Stored items:
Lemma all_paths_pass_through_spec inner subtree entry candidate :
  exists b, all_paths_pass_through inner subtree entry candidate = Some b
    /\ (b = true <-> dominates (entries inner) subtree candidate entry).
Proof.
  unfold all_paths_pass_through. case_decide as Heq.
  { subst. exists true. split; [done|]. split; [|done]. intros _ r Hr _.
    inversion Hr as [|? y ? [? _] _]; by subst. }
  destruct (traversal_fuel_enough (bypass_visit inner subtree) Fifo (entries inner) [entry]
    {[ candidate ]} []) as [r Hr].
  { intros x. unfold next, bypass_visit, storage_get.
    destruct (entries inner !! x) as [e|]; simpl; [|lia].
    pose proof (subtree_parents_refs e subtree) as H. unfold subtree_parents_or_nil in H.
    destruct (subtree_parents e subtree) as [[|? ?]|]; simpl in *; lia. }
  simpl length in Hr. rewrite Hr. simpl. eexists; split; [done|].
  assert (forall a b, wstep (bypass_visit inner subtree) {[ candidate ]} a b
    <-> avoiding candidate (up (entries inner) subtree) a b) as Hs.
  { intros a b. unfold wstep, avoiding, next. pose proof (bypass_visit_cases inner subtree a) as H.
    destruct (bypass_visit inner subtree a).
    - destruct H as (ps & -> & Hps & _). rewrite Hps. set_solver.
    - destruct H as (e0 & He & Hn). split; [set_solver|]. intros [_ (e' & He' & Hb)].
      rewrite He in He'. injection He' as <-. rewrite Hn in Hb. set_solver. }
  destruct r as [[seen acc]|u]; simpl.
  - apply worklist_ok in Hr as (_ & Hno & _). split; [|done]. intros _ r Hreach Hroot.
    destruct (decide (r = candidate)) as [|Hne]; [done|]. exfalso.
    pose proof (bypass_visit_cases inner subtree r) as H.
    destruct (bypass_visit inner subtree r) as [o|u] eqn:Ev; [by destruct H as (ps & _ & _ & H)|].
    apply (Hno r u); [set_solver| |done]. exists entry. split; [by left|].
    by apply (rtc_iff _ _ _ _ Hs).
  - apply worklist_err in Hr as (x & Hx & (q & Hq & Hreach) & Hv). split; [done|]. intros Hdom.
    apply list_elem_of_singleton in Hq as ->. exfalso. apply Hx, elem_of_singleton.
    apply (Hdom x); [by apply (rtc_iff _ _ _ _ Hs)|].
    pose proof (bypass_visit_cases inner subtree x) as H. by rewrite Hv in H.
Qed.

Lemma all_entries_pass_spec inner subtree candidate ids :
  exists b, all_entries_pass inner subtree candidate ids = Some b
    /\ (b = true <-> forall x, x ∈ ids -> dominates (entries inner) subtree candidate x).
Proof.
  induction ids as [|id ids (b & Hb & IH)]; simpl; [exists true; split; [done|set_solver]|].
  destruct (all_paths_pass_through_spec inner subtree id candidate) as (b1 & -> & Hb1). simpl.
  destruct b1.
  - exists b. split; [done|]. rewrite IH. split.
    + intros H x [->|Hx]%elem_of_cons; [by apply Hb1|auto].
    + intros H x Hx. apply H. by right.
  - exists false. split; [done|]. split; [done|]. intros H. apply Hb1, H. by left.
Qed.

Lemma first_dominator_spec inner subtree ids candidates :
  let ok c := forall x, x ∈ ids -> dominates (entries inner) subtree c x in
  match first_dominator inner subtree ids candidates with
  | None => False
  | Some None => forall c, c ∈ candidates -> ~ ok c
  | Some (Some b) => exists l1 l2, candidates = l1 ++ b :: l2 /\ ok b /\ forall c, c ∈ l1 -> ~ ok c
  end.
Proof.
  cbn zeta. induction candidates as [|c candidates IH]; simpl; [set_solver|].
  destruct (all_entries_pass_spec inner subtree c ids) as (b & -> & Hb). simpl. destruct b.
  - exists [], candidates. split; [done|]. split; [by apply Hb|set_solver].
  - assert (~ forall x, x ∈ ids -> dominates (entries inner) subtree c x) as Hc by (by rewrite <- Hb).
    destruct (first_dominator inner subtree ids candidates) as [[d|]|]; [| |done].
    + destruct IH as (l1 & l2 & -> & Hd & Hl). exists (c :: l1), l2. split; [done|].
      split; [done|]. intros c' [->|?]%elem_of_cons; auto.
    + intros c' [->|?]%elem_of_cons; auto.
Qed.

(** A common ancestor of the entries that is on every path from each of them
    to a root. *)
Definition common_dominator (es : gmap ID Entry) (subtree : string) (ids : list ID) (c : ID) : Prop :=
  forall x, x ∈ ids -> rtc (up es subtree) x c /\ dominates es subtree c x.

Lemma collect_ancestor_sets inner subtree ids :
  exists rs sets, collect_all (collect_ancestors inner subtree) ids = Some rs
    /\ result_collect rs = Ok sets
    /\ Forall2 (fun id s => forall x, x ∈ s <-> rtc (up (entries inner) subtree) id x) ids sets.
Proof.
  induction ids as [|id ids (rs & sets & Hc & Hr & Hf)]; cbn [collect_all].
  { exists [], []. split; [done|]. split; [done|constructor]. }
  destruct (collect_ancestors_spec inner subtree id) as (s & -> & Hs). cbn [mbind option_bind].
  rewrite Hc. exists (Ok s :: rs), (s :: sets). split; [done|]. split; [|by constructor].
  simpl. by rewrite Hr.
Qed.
...
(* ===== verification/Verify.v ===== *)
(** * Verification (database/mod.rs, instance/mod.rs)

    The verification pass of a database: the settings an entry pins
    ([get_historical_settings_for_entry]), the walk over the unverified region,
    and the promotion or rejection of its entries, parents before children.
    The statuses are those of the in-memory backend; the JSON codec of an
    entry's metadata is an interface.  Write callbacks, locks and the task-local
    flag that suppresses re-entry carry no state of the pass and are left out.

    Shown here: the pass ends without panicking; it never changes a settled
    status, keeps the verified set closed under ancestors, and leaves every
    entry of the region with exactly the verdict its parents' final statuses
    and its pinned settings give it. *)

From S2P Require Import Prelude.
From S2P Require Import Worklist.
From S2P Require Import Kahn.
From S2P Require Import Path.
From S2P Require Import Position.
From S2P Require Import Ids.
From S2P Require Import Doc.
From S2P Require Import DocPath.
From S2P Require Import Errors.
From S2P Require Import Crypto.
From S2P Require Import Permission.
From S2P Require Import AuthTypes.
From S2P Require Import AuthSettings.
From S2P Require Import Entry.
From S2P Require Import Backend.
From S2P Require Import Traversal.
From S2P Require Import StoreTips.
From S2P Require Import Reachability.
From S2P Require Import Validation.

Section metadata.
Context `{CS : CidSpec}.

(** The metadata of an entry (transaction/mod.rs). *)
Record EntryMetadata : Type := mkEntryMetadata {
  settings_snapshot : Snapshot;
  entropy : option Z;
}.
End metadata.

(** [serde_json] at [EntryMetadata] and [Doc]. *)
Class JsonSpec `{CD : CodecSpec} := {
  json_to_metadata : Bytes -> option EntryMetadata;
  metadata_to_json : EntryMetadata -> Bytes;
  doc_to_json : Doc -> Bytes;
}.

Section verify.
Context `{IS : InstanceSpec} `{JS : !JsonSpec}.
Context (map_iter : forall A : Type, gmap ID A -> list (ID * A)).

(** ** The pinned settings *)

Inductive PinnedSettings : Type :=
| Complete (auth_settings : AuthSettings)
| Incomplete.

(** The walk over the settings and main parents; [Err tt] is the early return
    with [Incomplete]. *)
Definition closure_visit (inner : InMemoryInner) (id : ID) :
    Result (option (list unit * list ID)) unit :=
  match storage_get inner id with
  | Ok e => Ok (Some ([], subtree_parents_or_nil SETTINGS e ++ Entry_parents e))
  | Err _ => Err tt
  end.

▶ Brief
Copy only this part of the entries above: the line with "Lemma all_paths_pass_through_spec inner", the line with "by apply (rtc_iff _ _ _ _ Hs).", and the lines between, all exactly as written.

▶ Response area
Lemma all_paths_pass_through_spec inner subtree entry candidate :
  exists b, all_paths_pass_through inner subtree entry candidate = Some b
    /\ (b = true <-> dominates (entries inner) subtree candidate entry).
Proof.
  unfold all_paths_pass_through. case_decide as Heq.
  { subst. exists true. split; [done|]. split; [|done]. intros _ r Hr _.
    inversion Hr as [|? y ? [? _] _]; by subst. }
  destruct (traversal_fuel_enough (bypass_visit inner subtree) Fifo (entries inner) [entry]
    {[ candidate ]} []) as [r Hr].
  { intros x. unfold next, bypass_visit, storage_get.
    destruct (entries inner !! x) as [e|]; simpl; [|lia].
    pose proof (subtree_parents_refs e subtree) as H. unfold subtree_parents_or_nil in H.
    destruct (subtree_parents e subtree) as [[|? ?]|]; simpl in *; lia. }
  simpl length in Hr. rewrite Hr. simpl. eexists; split; [done|].
  assert (forall a b, wstep (bypass_visit inner subtree) {[ candidate ]} a b
    <-> avoiding candidate (up (entries inner) subtree) a b) as Hs.
  { intros a b. unfold wstep, avoiding, next. pose proof (bypass_visit_cases inner subtree a) as H.
    destruct (bypass_visit inner subtree a).
    - destruct H as (ps & -> & Hps & _). rewrite Hps. set_solver.
    - destruct H as (e0 & He & Hn). split; [set_solver|]. intros [_ (e' & He' & Hb)].
      rewrite He in He'. injection He' as <-. rewrite Hn in Hb. set_solver. }
  destruct r as [[seen acc]|u]; simpl.
  - apply worklist_ok in Hr as (_ & Hno & _). split; [|done]. intros _ r Hreach Hroot.
    destruct (decide (r = candidate)) as [|Hne]; [done|]. exfalso.
    pose proof (bypass_visit_cases inner subtree r) as H.
    destruct (bypass_visit inner subtree r) as [o|u] eqn:Ev; [by destruct H as (ps & _ & _ & H)|].
    apply (Hno r u); [set_solver| |done]. exists entry. split; [by left|].
    by apply (rtc_iff _ _ _ _ Hs).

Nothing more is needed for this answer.